— Your goal —
Check each line below for the word "quotechar", and copy those that have it.

— Materials provided —
(** X1.  On a ledger file, the set of entries that the next run reads from
    the file a run leaves is the set the run ended with: the entries read
    at its start and every descriptor of its batch, whatever characters the
    descriptors hold (commas, quotes, line breaks). *)
Theorem X1_ledger_read_back (raw : list string) (f : file)
    (existing : gset string) :
  ledger_file f → read_ledger f = Ok existing →
  read_ledger (export_entries raw f).2 = Ok (existing ∪ list_to_set raw)
  ∧ (export_entries raw f).1
    = Exported (length (first_new existing raw))
        (size (existing ∪ list_to_set raw)).
Proof.
  intros Hf HE.
  destruct (export_entries_ledger f raw existing Hf HE)
    as (row & rows & -> & Hset & _).
  split; [by rewrite read_ledger_written, Hset|].
  by rewrite (export_entries_eq f raw existing).
Qed.

Lemma X1_witness :
  read_ledger
    (export_entries
       ["a,b"; String Csv.quotechar "q"; "two" +:+ Csv.lineterminator +:+ "lines"]
       (Some (writerows [ header; ["1"; "x"] ]))).2
  = Ok ({[ "x" ]}
        ∪ list_to_set
            ["a,b"; String Csv.quotechar "q";
             "two" +:+ Csv.lineterminator +:+ "lines"]).
Proof.
  apply (X1_ledger_read_back
           ["a,b"; String Csv.quotechar "q";
            "two" +:+ Csv.lineterminator +:+ "lines"]
           (Some (writerows [ header; ["1"; "x"] ])) {[ "x" ]}).
  - right. exists [ header; ["1"; "x"] ]. reflexivity.
  - vm_compute. reflexivity.
Defined.

(** X2.  A run never shortens or rewrites the file: the text it finds is a
    prefix of the text it leaves, and a file that exists is never removed.
    When there was no file, the run leaves none or a file that starts with
    the header line. *)
Theorem X2_append_only (sp : client) (playlist_url : string) :
  (∀ text, ∃ suffix,
     (extract_playlist_tracks sp (Some text) playlist_url).2
     = Some (text +:+ suffix))
  ∧ ((extract_playlist_tracks sp None playlist_url).2 = None
     ∨ ∃ suffix,
         (extract_playlist_tracks sp None playlist_url).2
         = Some ("Index,Track" +:+ Csv.lineterminator +:+ suffix)).
Proof.
  destruct (extract_cases sp playlist_url) as [[raw Hraw]|(o & _ & Hsame)].
  - split.
    + intros text. rewrite Hraw.
      destruct (read_ledger_total (Some text)) as [E HE].
      rewrite (export_entries_eq _ raw E HE). eexists. reflexivity.
    + right. rewrite Hraw, export_entries_fresh by done.
      eexists. cbn [snd]. rewrite writerows_cons.
      change (Csv.writerow header)
        with (("Index,Track" +:+ Csv.lineterminator) +:+ "").
      rewrite str_app_nil_r, str_app_assoc. reflexivity.
  - split.
    + intros text. exists "". by rewrite Hsame, str_app_nil_r.
    + left. by rewrite Hsame.
Qed.

(** ** Items that lack a key *)

Section uncaught.




End uncaught.



(** ** Pagination *)

Section pagination.

Lemma fetch_tracks_chain_last pages items :
  fetch_tracks (chain pages (LastPage items)) = inr (concat pages ++ items).
Proof.
  induction pages as [|p pages IH]; [done|].
  cbn [chain foldr fetch_tracks concat]. fold (chain pages (LastPage items)).
  by rewrite IH, <- app_assoc.
Qed.

Lemma fetch_tracks_chain_exception pages msg :
  fetch_tracks (chain pages (SpotifyException msg)) = inl msg.
Proof.
  induction pages as [|p pages IH]; [done|].
  cbn [chain foldr fetch_tracks].
  fold (chain pages (SpotifyException msg)). by rewrite IH.
Qed.

End pagination.

(** X4.  The tracks of a playlist of several pages are the items of the
    pages one after the other, in the order of the pages.  When the client
    raises [SpotifyException] on a later page, the items of the pages
    fetched before it are dropped: the run reports the fetch error and
    leaves the file as it was. *)
Theorem X4_pagination (pages : list (list item)) :
  (∀ items, fetch_tracks (chain pages (LastPage items))
            = inr (concat pages ++ items))
  ∧ (∀ msg, fetch_tracks (chain pages (SpotifyException msg)) = inl msg)
  ∧ (∀ (sp : client) (f : file) (playlist_url playlist_id msg : string),
       playlist_id_of playlist_url = inr playlist_id →
       sp playlist_id = chain pages (SpotifyException msg) →
       extract_playlist_tracks sp f playlist_url = (FetchError msg, f))
  ∧ (∀ (sp : client) (f : file) (playlist_url playlist_id : string) items,
       playlist_id_of playlist_url = inr playlist_id →
       sp playlist_id = chain pages (LastPage items) →
       extract_playlist_tracks sp f playlist_url
       = export_tracks (concat pages ++ items) f).
Proof.
  split; [apply fetch_tracks_chain_last|].
  split; [apply fetch_tracks_chain_exception|]. split.
  - intros sp f url id msg Hid Hsp. unfold extract_playlist_tracks.
    by rewrite Hid, Hsp, fetch_tracks_chain_exception.
  - intros sp f url id items Hid Hsp. unfold extract_playlist_tracks.
    by rewrite Hid, Hsp, fetch_tracks_chain_last.
Qed.

Lemma X4_witness :
  extract_playlist_tracks
    (λ _, chain [[full_item "A" "x"]; [full_item "B" "y"]]
            (SpotifyException "429"))
    None url_example
  = (FetchError "429", None).
Proof.
  apply (proj1 (proj2 (proj2
           (X4_pagination [[full_item "A" "x"]; [full_item "B" "y"]])))
         _ None url_example "37i9dQ" "429"); reflexivity.
Defined.

(** ** The counts that are reported *)

Section counts.
Implicit Types (E : gset string) (raw : list string).

Lemma first_new_nil_iff raw E :
  first_new E raw = [] ↔ ∀ x, x ∈ raw → x ∈ E.
Proof.
  split; [|apply first_new_all_in].
  intros Hnil x Hx. destruct (decide (x ∈ E)) as [|Hn]; [done|].
  assert (x ∈ first_new E raw) as Hin by (by apply first_new_elem_of).
  rewrite Hnil in Hin. by apply elem_of_nil in Hin.
Qed.

Lemma first_new_Permutation raw1 raw2 E :
  raw1 ≡ₚ raw2 → first_new E raw1 ≡ₚ first_new E raw2.
Proof.
  intros Hp. apply NoDup_Permutation; [apply first_new_NoDup..|].
  intros x. rewrite !first_new_elem_of. by rewrite Hp.
Qed.

Lemma list_to_set_Permutation raw1 raw2 :
  raw1 ≡ₚ raw2 → (list_to_set raw1 : gset string) = list_to_set raw2.
Proof.
  intros Hp. apply set_eq. intros x. rewrite !elem_of_list_to_set.
  by rewrite Hp.
Qed.

End counts.

(** X5.  Every run that reaches the merge ends with the two counts, and
    they add up: the total is the number of entries read from the ledger
    plus the number of new tracks.  The number of new tracks is at most
    the length of the batch, and it is zero exactly when every descriptor
    of the batch was in the ledger already. *)
Theorem X5_counts (raw : list string) (f : file) :
  ∃ existing n total f',
    read_ledger f = Ok existing
    ∧ export_entries raw f = (Exported n total, f')
    ∧ total = size existing + n
    ∧ n ≤ length raw
    ∧ size existing ≤ total
    ∧ (n = 0 ↔ ∀ x, x ∈ raw → x ∈ existing).
Proof.
  destruct (read_ledger_total f) as [E HE].
  exists E, (length (first_new E raw)), (size (E ∪ list_to_set raw)),
    (append_ledger f (E ∪ list_to_set raw) (first_new E raw)).
  split; [done|]. split; [by apply export_entries_eq|].
  split; [apply first_new_size|].
  split; [apply sublist_length, first_new_sublist|].
  split; [rewrite first_new_size; lia|].
  rewrite <- first_new_nil_iff. split.
  - by intros ?%nil_length_inv.
  - by intros ->.
Qed.

Lemma X5_witness :
  ∃ existing n total f',
    read_ledger (Some (writerows [ header; ["1"; "A"] ])) = Ok existing
    ∧ export_entries ["A"; "B"; "B"] (Some (writerows [ header; ["1"; "A"] ]))
      = (Exported n total, f')
    ∧ total = size existing + n
    ∧ n ≤ length ["A"; "B"; "B"]
    ∧ size existing ≤ total
    ∧ (n = 0 ↔ ∀ x, x ∈ ["A"; "B"; "B"] → x ∈ existing).
Proof.
  apply (X5_counts ["A"; "B"; "B"] (Some (writerows [ header; ["1"; "A"] ]))).
Defined.

(** X6.  The order of the batch does not change what is found new, only
    the order in which it is written: two batches that are permutations of
    each other give the same final set, new tracks that are permutations
    of each other, and the same two counts. *)
Theorem X6_order_of_batch (raw1 raw2 : list string) (existing : gset string)
    (f : file) :
  raw1 ≡ₚ raw2 →
  (merge raw1 existing).2 = (merge raw2 existing).2
  ∧ (merge raw1 existing).1 ≡ₚ (merge raw2 existing).1
  ∧ (export_entries raw1 f).1 = (export_entries raw2 f).1.
Proof.
  intros Hp. rewrite !merge_eq. cbn [fst snd].
  split; [by rewrite (list_to_set_Permutation raw1 raw2)|].
  split; [by apply first_new_Permutation|].
  destruct (read_ledger_total f) as [E HE].
  rewrite !(export_entries_eq f _ E HE). cbn [fst].
  rewrite (list_to_set_Permutation raw1 raw2 Hp).
  by rewrite (Permutation_length (first_new_Permutation raw1 raw2 E Hp)).
Qed.

Lemma X6_witness :
  (export_entries ["C"; "A"; "B"] None).1
  = (export_entries ["A"; "B"; "C"] None).1.
Proof.
  apply (X6_order_of_batch ["C"; "A"; "B"] ["A"; "B"; "C"] ∅ None).
  apply (Permutation_cons_append ["A"; "B"] "C").
Defined.

(** ** Two runs in a row *)

Section two_runs.
Implicit Types (E : gset string) (raw : list string)
  (rows : list (list string)).

Lemma add_rows_indexed ds : add_rows ∅ (indexed ds) = ∅ ∪ list_to_set ds.
Proof. by rewrite <- new_rows_indexed, add_rows_new_rows. Qed.

Lemma two_runs_fresh f raw1 raw2 :
  file_exists f = false →
  export_entries raw2 (export_entries raw1 f).2
  = (Exported (length (first_new (∅ ∪ list_to_set raw1) raw2))
       (size (list_to_set (raw1 ++ raw2) : gset string)),
     (export_entries (raw1 ++ raw2) f).2).
Proof.
  intros Hf. rewrite (export_entries_fresh f raw1) by done.
  rewrite (export_entries_fresh f (raw1 ++ raw2)) by done. cbn [snd].
  rewrite export_entries_written, add_rows_indexed, list_to_set_first_new.
  rewrite first_new_app, list_to_set_app_L, (left_id_L ∅ (∪)).
  f_equal. do 3 f_equal.
  rewrite <- !new_rows_indexed, new_rows_app.
  rewrite <- (left_id_L ∅ (∪) (list_to_set raw1)) at 1.
  rewrite first_new_size, size_empty. do 2 f_equal. lia.
Qed.

Lemma two_runs_written row rows raw1 raw2 :
  export_entries raw2 (export_entries raw1 (Some (writerows (row :: rows)))).2
  = (Exported (length (first_new (add_rows ∅ rows ∪ list_to_set raw1) raw2))
       (size (add_rows ∅ rows ∪ list_to_set (raw1 ++ raw2))),
     (export_entries (raw1 ++ raw2) (Some (writerows (row :: rows)))).2).
Proof.
  rewrite !(export_entries_written row rows). cbn [snd].
  rewrite export_entries_written.
  rewrite add_rows_app, add_rows_new_rows, list_to_set_first_new.
  rewrite first_new_app, list_to_set_app_L, (assoc_L (∪)).
  f_equal. do 2 f_equal. rewrite <- app_assoc. f_equal.
  rewrite new_rows_app, first_new_size. f_equal.
  replace (Z.of_nat (size (add_rows ∅ rows)
                     + length (first_new (add_rows ∅ rows) raw1)) + 1)%Z
    with (Z.of_nat (size (add_rows ∅ rows)) + 1
          + Z.of_nat (length (first_new (add_rows ∅ rows) raw1)))%Z by lia.
  done.
Qed.

End two_runs.

(** X7.  On a ledger file, a run with the batch [raw1] followed by a run
    with the batch [raw2] leaves the file that one run with the batch
    [raw1 ++ raw2] leaves, row for row and index for index; the new tracks
    of the two runs add up to those of the one run, and the second run
    reports the total the one run reports. *)
Theorem X7_two_runs_as_one (raw1 raw2 : list string) (f : file) :
  ledger_file f →
  ∃ n1 t1 f1 n2 total f2,
    export_entries raw1 f = (Exported n1 t1, f1)
    ∧ export_entries raw2 f1 = (Exported n2 total, f2)
    ∧ export_entries (raw1 ++ raw2) f = (Exported (n1 + n2) total, f2).
Proof.
  intros Hf.
  destruct (read_ledger_total f) as [E HE].
  pose proof (export_entries_eq f raw1 E HE) as H1.
  pose proof (export_entries_eq f (raw1 ++ raw2) E HE) as H12.
  rewrite first_new_app, length_app in H12.
  eexists _, _, _, (length (first_new (E ∪ list_to_set raw1) raw2)), _, _.
  split; [exact H1|]. split; [|exact H12].
  replace (append_ledger f (E ∪ list_to_set raw1) (first_new E raw1))
    with (export_entries raw1 f).2 by (by rewrite H1).
  replace (append_ledger f (E ∪ list_to_set (raw1 ++ raw2))
             (first_new E raw1 ++ first_new (E ∪ list_to_set raw1) raw2))
    with (export_entries (raw1 ++ raw2) f).2
    by (by rewrite (export_entries_eq f (raw1 ++ raw2) E HE), first_new_app).
  destruct Hf as [->|[[|row rows] ->]].
  - cbn in HE. simplify_eq. rewrite two_runs_fresh by done.
    by rewrite (left_id_L ∅ (∪) (list_to_set (raw1 ++ raw2))).
  - cbn in HE. simplify_eq. rewrite two_runs_fresh by done.
    by rewrite (left_id_L ∅ (∪) (list_to_set (raw1 ++ raw2))).
  - rewrite read_ledger_written in HE. simplify_eq.
    by rewrite two_runs_written.
Qed.

Lemma X7_witness :
  ∃ n1 t1 f1 n2 total f2,
    export_entries ["A"; "B"] None = (Exported n1 t1, f1)
    ∧ export_entries ["B"; "C"] f1 = (Exported n2 total, f2)
    ∧ export_entries (["A"; "B"] ++ ["B"; "C"]) None
      = (Exported (n1 + n2) total, f2).
Proof.
  apply (X7_two_runs_as_one ["A"; "B"] ["B"; "C"] None).
  left. reflexivity.
Defined.

(** ** The playlist id of a well-formed URL *)

Section well_formed_url.
Implicit Types (s t p sep a b x : string) (c : ascii).


Lemma contains_tail sep c s :
  PyStr.contains sep (String c s) = false → PyStr.contains sep s = false.
Proof. cbn [PyStr.contains]. by intros [_ ?]%orb_false_elim. Qed.

Lemma contains_prefix_false sep s :
  PyStr.contains sep s = false → String.prefix sep s = false.
Proof.
  destruct s; cbn [PyStr.contains]; by intros [? _]%orb_false_elim.
Qed.

Lemma prefix_app_le p : ∀ u v,
  String.prefix p (u +:+ v) = true → String.length p ≤ String.length u →
  String.prefix p u = true.
Proof.
  induction p as [|c p IH]; intros u v Hp Hlen; [by destruct u|].
  destruct u as [|c' u]; [simpl in Hlen; lia|].
  rewrite str_app_cons in Hp. simpl in Hp |- *.
  destruct (ascii_dec c c'); [|done].
  apply (IH u v Hp). simpl in Hlen. lia.
Qed.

— Completed task —
       ["a,b"; String Csv.quotechar "q"; "two" +:+ Csv.lineterminator +:+ "lines"]
            ["a,b"; String Csv.quotechar "q";
           ["a,b"; String Csv.quotechar "q";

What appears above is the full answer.